Gli antichi Iraniani credevano nella realtà di un mondo spirituale e sulla necessità di ottenere informazioni da esso. Divennero consapevoli che l’armalina avesse il potenziale farmacologico atto allo scopo.

Il Peganum harmala non sfuggì all’attenzione degli antichi Iraniani. Nella medicina popolare Iraniana odierna, si riconosce all’Harmel le sue proprietà psicotrope; si ritiene che ingoiare un’infusione dei semi produca follia.1 Le proprietà inebrianti della pianta sono riconosciute nei suoi nomi vernacolari tra i popoli vicini, ad esempio nell’Arabo mogannana (Ducros 1930) ‘ciò che rende pazzo’ e nel Turco mahmur çiç[eği] (Bedevian 1936) ‘fiore sognante’. Non abbiamo prove antiche che classifichino le piante come intossicanti, perché non sopravvivono scritti Iraniani pre-Islamici sulla farmacognosia. L’etnofarmacologia dei primi Iraniani era apparentemente ben sviluppata, e tuttavia, contribuì molto alla conoscenza Islamica delle droghe. L’effetto intossicante dell’harmala è riconosciuto da alcuni dei primi farmacologici Islamici, a titolo di esempio, da Abu Jurayj (circa il 900 d.C.) nel Kitab al-Hawi fi al-tibb (“Il libro che raccoglie le notizie sulla medicina”) di Abu Bakr M. ibn Zakariya’ al-Razi, mentre personaggi autorevoli citati da Ibn Baytar (vedi sotto) sostengono che il Peganum harmala “intossica come il vino”. Questa convinzione riflette le antiche opinioni Iraniane sulla pianta; infatti, il potere intossicante non è menzionato da Dioscuride (78 d.C.) o da Galeno (180 d.C.), autori Greci, le cui opere tradotte in Arabo intorno all’850 d.C. costituivano il nucleo della farmacologia sistematica Islamica.

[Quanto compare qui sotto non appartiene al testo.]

(* ===== verification/Determinism.v ===== *)
(** * The result of an evaluation does not depend on the runtime

    Two lawful runtimes visit maps and hash sets in different orders.  A successful
    evaluation has the same value in both, and the same unresolvable references, in
    the same order for the kinds whose sort is total. *)
From S2P Require Import Prelude GoStd GoStrings Values Errors Transfer Unresolvable Fn.
From S2P Require Import Resolve Evaluate EvaluateTheory.

Definition agree (r1 r2 : Result) : Prop :=
  Value r1 = Value r2 ∧ Unresolvables r1 ≡ Unresolvables r2.

#[export] Instance agree_equivalence : Equivalence agree.
Proof.
  split.
  - by intros r.
  - intros r1 r2 [H1 H2]. by split.
  - intros r1 r2 r3 [H1 H2] [H3 H4]. split; [congruence|]. by rewrite H2.
Qed.

#[export] Instance Complete_proper : Proper (agree ==> (=)) Complete.
Proof. intros r1 r2 [_ Hu]. by apply Complete_equiv. Qed.

(** A successful outcome is matched by an agreeing one. *)
Definition simulates (o1 o2 : result Result) : Prop :=
  ∀ r1, o1 = Ok r1 → ∃ r2, o2 = Ok r2 ∧ agree r1 r2.

Lemma simulates_refl o : simulates o o.
Proof. intros r Hr. by exists r. Qed.

Lemma simulates_supported o1 o2 :
  simulates o1 o2 → simulates (o1 ≫= check_supported) (o2 ≫= check_supported).
Proof.
  intros Hs r1 Ho. inv_ok. destruct (Hs _ Ho0) as (r2 & -> & Hv & Hu). cbn.
  unfold check_supported in *. destruct (supported (Value a)) eqn:E; [|done].
  injection Ho as <-. rewrite <- Hv, E. by exists r2.
Qed.

Section runtimes.
Context (R1 R2 : GoRuntime) `{!GoRuntimeLaws R1} `{!GoRuntimeLaws R2} `{GoFmt} (e : Evaluator).

Notation eval1 := (@evaluate R1 _ e).
Notation eval2 := (@evaluate R2 _ e).

Lemma foldl_extends_agree rs1 rs2 :
  Forall2 agree rs1 rs2 →
  foldl (@extends R1 _) no_unresolvable (Unresolvables <$> rs1)
  ≡ foldl (@extends R2 _) no_unresolvable (Unresolvables <$> rs2).
Proof.
  intros Hrs x. rewrite !refs_foldl_extends. f_equiv. setoid_rewrite list_elem_of_fmap.
  induction Hrs as [|r1 r2 rs1 rs2 [_ Hu] _ IH].
  - split; intros (u & (r & _ & Hr) & _); by apply not_elem_of_nil in Hr.
  - split; intros (u & (r & -> & [->|Hr]%elem_of_cons) & Hx).
    + exists (Unresolvables r2). split; [|by apply Hu]. exists r2. split; [done|left].
    + destruct (proj1 IH) as (u & (r' & -> & ?) & ?); [by exists (Unresolvables r); split; [exists r|]|].
      exists (Unresolvables r'). split; [|done]. exists r'. split; [done|by right].
    + exists (Unresolvables r1). split; [|by apply Hu]. exists r1. split; [done|left].
    + destruct (proj2 IH) as (u & (r' & -> & ?) & ?); [by exists (Unresolvables r); split; [exists r|]|].
      exists (Unresolvables r'). split; [|done]. exists r'. split; [done|by right].
Qed.

Lemma simulates_slice l d :
  d ≠ 0%Z → Forall (λ v, simulates (eval1 v (d - 1)) (eval2 v (d - 1))) l →
  simulates (eval1 (VSlice l) d) (eval2 (VSlice l) d).
Proof.
  intros Hd Hl r1 Ho. destruct (decide (d = 1%Z)) as [->|Hd1].
  { rewrite evaluate_slice in * by done. by exists r1. }
  apply evaluate_slice_Ok in Ho as (rs1 & Hrs & ->); [|done..].
  assert (∃ rs2, Forall2 (λ v r, eval2 v (d - 1) = Ok r) l rs2 ∧ Forall2 agree rs1 rs2)
    as (rs2 & Hrs2 & Ha).
  { clear -Hrs Hl. induction Hrs as [|v r l rs Hv _ IH]; [by exists []; split; constructor|].
    apply Forall_cons in Hl as [Hs Hl]. destruct (Hs _ Hv) as (r2 & ? & ?).
    destruct (IH Hl) as (rs2 & ? & ?). exists (r2 :: rs2). by split; constructor. }
  eexists. split; [apply evaluate_slice_Ok; [done..|by exists rs2]|]. split; cbn.
  - f_equal. clear -Ha. induction Ha as [|?? ?? [? _]]; cbn; congruence.
  - by apply foldl_extends_agree.
Qed.

Lemma simulates_children m d :
  map_Forall (λ _ v, simulates (eval1 v (d - 1)) (eval2 v (d - 1))) m →
  simulates (@evaluate_children R1 _ e m d) (@evaluate_children R2 _ e m d).
Proof.
  intros Hm r1 Ho. apply evaluate_children_Ok in Ho as (n1 & Hn1 & [Hv1 Hu1 _]).
  assert (∃ n2, map_related (λ k r1 r2, agree r1 r2
      ∧ ∀ v, m !! k = Some v → eval2 v (d - 1) = Ok r2) n1 n2) as [n2 Hn2].
  { apply map_exists_related. intros k r Hk.
    destruct (map_related_Some_r _ _ _ _ _ Hn1 Hk) as (v & Hv & Hr).
    destruct (Hm k v Hv r Hr) as (r2 & ? & ?). exists r2. split; [done|].
    intros v' Hv'. congruence. }
  destruct (@evaluate_children_intro R2 _ _ e m d n2) as (r2 & Hr2 & [Hv2 Hu2 _]).
  { intros k. specialize (Hn1 k). specialize (Hn2 k).
    destruct (m !! k) eqn:Hk, (n1 !! k), (n2 !! k); try done. destruct Hn2 as [_ Hn2].
    by apply Hn2. }
  exists r2. split; [done|]. split.
  - rewrite Hv1, Hv2. f_equal. apply map_eq. intros k. rewrite !lookup_fmap. specialize (Hn2 k).
    destruct (n1 !! k), (n2 !! k); try done. destruct Hn2 as [[Hv _] _]. cbn. by rewrite Hv.
  - intros x. rewrite Hu1, Hu2. split; intros (k & r & Hk & Hx).
    + destruct (map_related_Some _ _ _ _ _ Hn2 Hk) as (r' & ? & [_ Hu] & _).
      exists k, r'. split; [done|]. by apply Hu.
    + destruct (map_related_Some_r _ _ _ _ _ Hn2 Hk) as (r' & ? & [_ Hu] & _).
      exists k, r'. split; [done|]. by apply Hu.
Qed.

Lemma agree_extends v r1 r2 :
  agree r1 r2 →
  agree (@Result_extends R1 _ (complete_result v) r1) (@Result_extends R2 _ (complete_result v) r2).
Proof.
  intros [_ Hu]. split; [done|]. intros x. cbn. rewrite !refs_extends. by rewrite Hu.
Qed.

Lemma simulates_encoding m :
  simulates (eval1 (default VNil (m !! "data")) (-1)) (eval2 (default VNil (m !! "data")) (-1)) →
  simulates (evaluateEncoding eval1 m) (evaluateEncoding eval2 m).
Proof.
  intros Hs r1 Ho. unfold evaluateEncoding in *.
  destruct (string_field m "$encoding") as [ty|]; [|by exists r1].
  inv_ok. destruct (Hs _ Ho0) as (dr & -> & Ha). cbn. rewrite <- (Complete_proper _ _ Ha).
  assert (Hv := proj1 Ha). destruct (Complete a); cbn [negb] in *.
  - rewrite <- Hv. by exists r1.
  - injection Ho as <-. eexists. split; [done|]. rewrite <- Hv. by apply agree_extends.
Qed.

Lemma simulates_invocation key arg :
  simulates (eval1 arg (-1)) (eval2 arg (-1)) →
  simulates (@evaluateInvocation R1 _ e eval1 {[key := arg]})
            (@evaluateInvocation R2 _ e eval2 {[key := arg]}).
Proof.
  intros Hs r1 Ho. unfold evaluateInvocation in *.
  rewrite last_entry_singleton in Ho. rewrite last_entry_singleton.
  inv_ok. destruct (Hs _ Ho0) as (dr & -> & Ha). cbn. rewrite <- (Complete_proper _ _ Ha).
  assert (Hv := proj1 Ha). destruct (Complete a); cbn [negb] in *.
  - rewrite <- Hv. by exists r1.
  - injection Ho as <-. eexists. split; [done|]. rewrite <- Hv. by apply agree_extends.
Qed.

Lemma evaluate_simulates v d : simulates (eval1 v d) (eval2 v d).
Proof.
  revert d. induction v as [v IH] using value_strong_ind. intros d.
  destruct (decide (d = 0%Z)) as [->|Hd].
  { rewrite !evaluate_depth0. apply simulates_refl. }
  destruct (is_leaf v) eqn:Hv; [rewrite !evaluate_leaf by done; apply simulates_refl|].
  destruct v as [| | | | | | | | |l|m| | |]; try discriminate Hv; clear Hv.
  - apply simulates_slice; [done|]. apply Forall_forall. intros v Hv. by apply IH, vsize_slice.
  - rewrite !evaluate_map by done. destruct (map_shape m) as [| |key arg|] eqn:Hm.
    + apply simulates_refl.
    + apply simulates_supported, simulates_encoding. apply IH, (vsize_data m "$encoding").
      by apply map_shape_encoding.
    + apply map_shape_invocation in Hm as [-> _].
      apply simulates_supported, simulates_invocation, IH.
      apply (vsize_map _ key), lookup_singleton_eq.
    + case_decide; [apply simulates_refl|]. apply simulates_children.
      intros k v Hk. by eapply IH, vsize_map.
Qed.
End runtimes.

(** ** The lists of an evaluation are well ordered *)
Section ordered.
Context `{RL : GoRuntimeLaws} `{GoFmt} (e : Evaluator).

Lemma well_ordered_single err u :
  unresolved_data err = Some u ∨ unresolved_secret err = Some u
  ∨ unresolved_connection err = Some u ∨ unresolved_output err = Some u
  ∨ unresolved_parameter err = Some u ∨ unresolved_answer err = Some u
  ∨ unresolved_invocation err = Some u → well_ordered u.
Proof.
  destruct err as [[]|[]|[]|[]| | | | | | | |]; cbn; intuition (subst; try discriminate);
    match goal with H : Some _ = Some _ |- _ => injection H as <- end;
    split; cbn; repeat constructor; apply not_elem_of_nil.
Qed.

Lemma type_result_ordered ty tm nf answer r :
  (∀ err u, nf err = Some u → well_ordered u) →
  type_result ty tm nf answer = Ok r → well_ordered (Unresolvables r).
Proof.
  unfold type_result. intros Hnf. destruct answer as [v|err|]; [|destruct (nf err) eqn:E|];
    try done; intros [= <-]; [apply well_ordered_none|]. by eapply Hnf.
Qed.

Lemma evaluateType_ordered tm r : evaluateType e tm = Ok r → well_ordered (Unresolvables r).
Proof.
  unfold evaluateType. intros Ho.
  destruct (tm !! "$type") as [[]|]; try (injection Ho as <-; apply well_ordered_none).
  repeat (case_match;
    [inv_ok; eapply type_result_ordered; [|done]; intros ???;
     eapply well_ordered_single; intuition eauto|]).
  injection Ho as <-. apply well_ordered_none.
Qed.

Lemma check_supported_ordered o :
  (∀ r, o = Ok r → well_ordered (Unresolvables r)) →
  ∀ r, o ≫= check_supported = Ok r → well_ordered (Unresolvables r).
Proof.
  intros Ho r Hr. inv_ok. unfold check_supported in Hr. destruct (supported _); [|done].
  injection Hr as <-. by apply Ho.
Qed.

Lemma check_complete_ordered v r :
  check_supported (complete_result v) = Ok r → well_ordered (Unresolvables r).
Proof.
  unfold check_supported. destruct (supported _); [|done]. intros [= <-].
  apply well_ordered_none.
Qed.

Lemma evaluate_ordered v d r : evaluate e v d = Ok r → well_ordered (Unresolvables r).
Proof.
  revert d r. induction v as [v IH] using value_strong_ind. intros d r.
  destruct (decide (d = 0%Z)) as [->|Hd].
  { rewrite evaluate_depth0. apply check_complete_ordered. }
  destruct (is_leaf v) eqn:Hv.
  { rewrite evaluate_leaf by done. apply check_complete_ordered. }
  destruct v as [| | | | | | | | |l|m| | |]; try discriminate Hv; clear Hv.
  - intros Ho. destruct (decide (d = 1%Z)) as [->|Hd1].
    { rewrite evaluate_slice in Ho by done. injection Ho as <-. apply well_ordered_none. }
    apply evaluate_slice_Ok in Ho as (rs & Hrs & ->); [|done..].
    apply well_ordered_foldl; [|apply well_ordered_none].
    apply Forall_fmap, Forall_lookup. intros i r Hi.
    destruct (Forall2_lookup_r _ _ _ _ _ Hrs Hi) as (v & Hv & Hr).
    eapply IH; [|exact Hr]. by eapply vsize_slice, list_elem_of_lookup_2.
  - rewrite evaluate_map by done. destruct (map_shape m) as [| |key arg|] eqn:Hm.
    + apply check_supported_ordered, evaluateType_ordered.
    + apply check_supported_ordered. unfold evaluateEncoding. intros r' Ho.
      destruct (string_field m "$encoding") as [ty|];
        [|injection Ho as <-; apply well_ordered_none].
      inv_ok. apply IH in Ho0;
        [|apply (vsize_data m "$encoding"); by apply map_shape_encoding].
      destruct (Complete a); cbn [negb] in Ho.
      * destruct (as_string (Value a)); [|done]. inv_ok. apply well_ordered_none.
      * injection Ho as <-. by apply well_ordered_extends; [apply well_ordered_none|].
    + apply map_shape_invocation in Hm as [-> _]. apply check_supported_ordered.
      unfold evaluateInvocation. rewrite last_entry_singleton. intros r' Ho. inv_ok.
      apply IH in Ho0; [|apply (vsize_map _ key), lookup_singleton_eq].
      destruct (Complete a); cbn [negb] in Ho.
      * destruct (resolve_invoker _ _ _) as [i|err|]; [|destruct (unresolved_invocation err) eqn:E|];
          try done; inv_ok; [apply well_ordered_none|].
        eapply well_ordered_single; intuition eauto.
      * injection Ho as <-. by apply well_ordered_extends; [apply well_ordered_none|].
    + case_decide; [intros [= <-]; apply well_ordered_none|]. intros Ho.
      apply evaluate_children_Ok in Ho as (n & Hn & [_ _ Hwo]). apply Hwo. intros k r' Hk.
      destruct (map_related_Some_r _ _ _ _ _ Hn Hk) as (v & Hv & Hr).
      eapply IH; [by eapply vsize_map|exact Hr].
Qed.
End ordered.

  1. Un estratto diharmala ottenuto dall’ebollizione nell’aceto viene ancora usato per il mal di denti nell’Iran centrale. Il dott. Mahmud Omidsalar, citando un racconto della sua prozia, narra che a quest’ultima durante la sua infanzia, le fu somministrato una volta questo farmaco, ma lo ingoiò accidentalmente tutto, nonostante gli avvertimenti che esso potesse portare alla follia. Ricordò che “vide muoversi tutto davanti a sé, e avvistò anche dei pozzi nella terra”. Sebbene potesse capire, fu incapace di parlare per l’intera giornata che passò in gran parte addormentata. Ivanov e altri (1965) riportano che si trattava di un estratto acetico diluito al 98% con semi di harmel alcaloidi.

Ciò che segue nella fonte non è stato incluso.